Battling cancer as a student strengthens life’s lessons
From The Ichabod - Spring 2017
Hodgkin’s lymphoma. Again.
This was the second stage 2 diagnosis that Stephanie Davies, b ed ’16, received. This diagnosis meant a stem cell transplant was imminent. More chemotherapy was necessary. It was the fall of 2013 and she was majoring in education at Washburn University, a path she chose after her first diagnosis.
Davies had just finished her first year at Allen County Community College in Burlingame, Kansas, in 2011. Married with a son, she was working toward her associate’s degree in early childhood education when she learned she had Hodgkin’s lymphoma.
“After the diagnosis, I decided to stay in school to keep my mind busy,” she said. “I’ve had a couple of family members who had cancer, and they didn’t let it get them down.”
Keeping up with the pace of going to school while also fighting cancer wasn’t just stressful on her but on her family as well. She noticed her son, Conner, had regressed developmentally, and she and her husband wondered if it was the stress of seeing his own mom go through cancer. Special education teachers stepped in to work with him and showed Davies and her husband simple activities they could do at home to help him continue to develop.
“Seeing the teachers who helped my son as I went through cancer treatments was so inspiring,” she said. “They saw things we weren’t able to see and helped us by continuing to reassure us that he was developing normally.”
She went into remission in January 2012, graduated with her associates in May 2013 and chose to follow in the inspiring footsteps of her son’s teachers and become a teacher herself.
Just as her educational journey wasn’t over, neither was her cancer. She enrolled at Washburn to work on her bachelor’s degree in education and faced her second diagnosis in September 2013. She chose to stay in school and finish out her first semester knowing in a few months she was going to face a stem cell transplant that would take her out of school for the spring.
“I just had to keep going, and there were days when that was hard to do,” she said. “I just kept saying, ‘this class is only an hour and a half.’ All of the professors I came in contact with at Washburn were very understanding.”
Tracie Lutz, literary block lecturer, department of education, said she was taken aback when Davies shared her cancer diagnosis, but she knew Davies would be stronger because of it.
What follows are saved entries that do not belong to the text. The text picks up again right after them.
Lemma read_artifact_run p s b c s' : read_bounded_artifact p s = (Ok c, s') -> tree s !! p = Some (File b) -> c = b /\ tree s' = tree s.
Proof.
  unfold read_bounded_artifact. intros H Hp. run_step H H1; [|done]. apply context_ok_run, metadata_run with (b := b) in H1 as [_ E1]; [|done].
  do 3 pass_require H. apply context_ok_run in H. destruct (read_file_run _ _ b _ _ H) as [-> E]; [by rewrite E1|]. by rewrite E, E1.
Qed.

Lemma verify_artifact_run archive trust target now s signature s' b pb :
  verify_release_artifact_signature archive trust target now s = (Ok signature, s') ->
  tree s !! archive = Some (File b) -> tree s !! trust = Some (File pb) ->
  exists p, policy_read pb = Some p /\ archive_signed p now signature target b
    /\ forall sb, tree s !! (archive ++ ".sig.json")%string = Some (File sb) -> artifact_sig_read sb = Some signature.
Proof.
  unfold verify_release_artifact_signature. intros H Ha Htrust. rewrite lift_bind in H. destruct (validate_release_target target); [|done].
  run_step H H1; [|done]. pose proof (keeps_tree _ _ _ _ (keeps_signing_json _ _ _) H1) as E1.
  assert (forall sb, tree s !! (archive ++ ".sig.json")%string = Some (File sb) -> artifact_sig_read sb = Some a0) as Hsig
    by (intros sb Hsb; by apply read_json_run with (b := sb) in H1 as [? _]).
  do 2 pass_require H. rewrite lift_bind in H. destruct (validate_release_target _); [|done].
  rewrite require_bind in H. destruct (String.eqb (as_target a0) target) eqn:Ht; [|done]. apply String.eqb_eq in Ht. pass_require H.
  run_step H H2; [|done]. apply read_artifact_run with (b := b) in H2 as [-> E2]; [|by rewrite E1].
  rewrite require_bind in H. destruct (String.eqb (bundle_hash b) _) eqn:Hh; [|done]. apply String.eqb_eq in Hh.
  run_step H H3; [|done]. apply read_json_run with (b := pb) in H3 as [Hp E3]; [|by rewrite E2, E1].
  rewrite lift_bind in H. destruct (trusted_release_key _ _ _ _) as [k|] eqn:Hk; [|done]. apply trusted_release_key_spec in Hk.
  rewrite lift_bind in H. destruct (verify_with _ _ _ _) as [[]|] eqn:Hv; [|done]. injection H as <- <-.
  eexists. split; [exact Hp|]. split; [by exists k|done].
Qed.

End TrustPolicy.

Section Resolved.
Context {SH : Sha256} {ED : Ed25519} {SJ : SigningJson}.
Context (w : World).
“She is someone who has made me a stronger person because of her diligence, tenacity and positive attitude through the entire semester,” Lutz said. “I teach students to be forthcoming with their stories, because we are all human. By sharing and opening up, we will have stronger relationships with other people.”
Davies agreed and said one of the hardest requirements she faced during her cancer battle was when she had to visit and observe a preschool classroom. She struggled with how much to tell the children about what was happening, and what their parents would want them to know about cancer.
“I was going through chemotherapy and started to lose my hair at the time I was observing preschoolers,” she said, “but I wore a wig one day, and the kids didn’t even bat an eye.”
Throughout the two diagnoses, she’s learned valuable life lessons she hopes to pass on to her future students. She chose to focus on elementary education because she enjoys watching students become more independent and see their personalities start to emerge.
“I hope I can teach students that you have to keep going and just can’t give up,” she said. “It’s also going to help me be more passionate and understanding toward parents if their child isn’t moving along as they would like them.”
Davies graduated in December with an emphasis in special education. Conner is now in the first grade at Farley Elementary School in Topeka. He hopes his mom stays cancer free, and maybe someday, she’ll be teaching at his school.
“I absolutely love teaching,” Davies said as she substitute taught this spring. “Even though I’m in different classrooms, I’m still able to form some kind of relationship with the students, which helps with classroom management. This is due in part to the wonderful education I received at Washburn and the teachers in the education department.”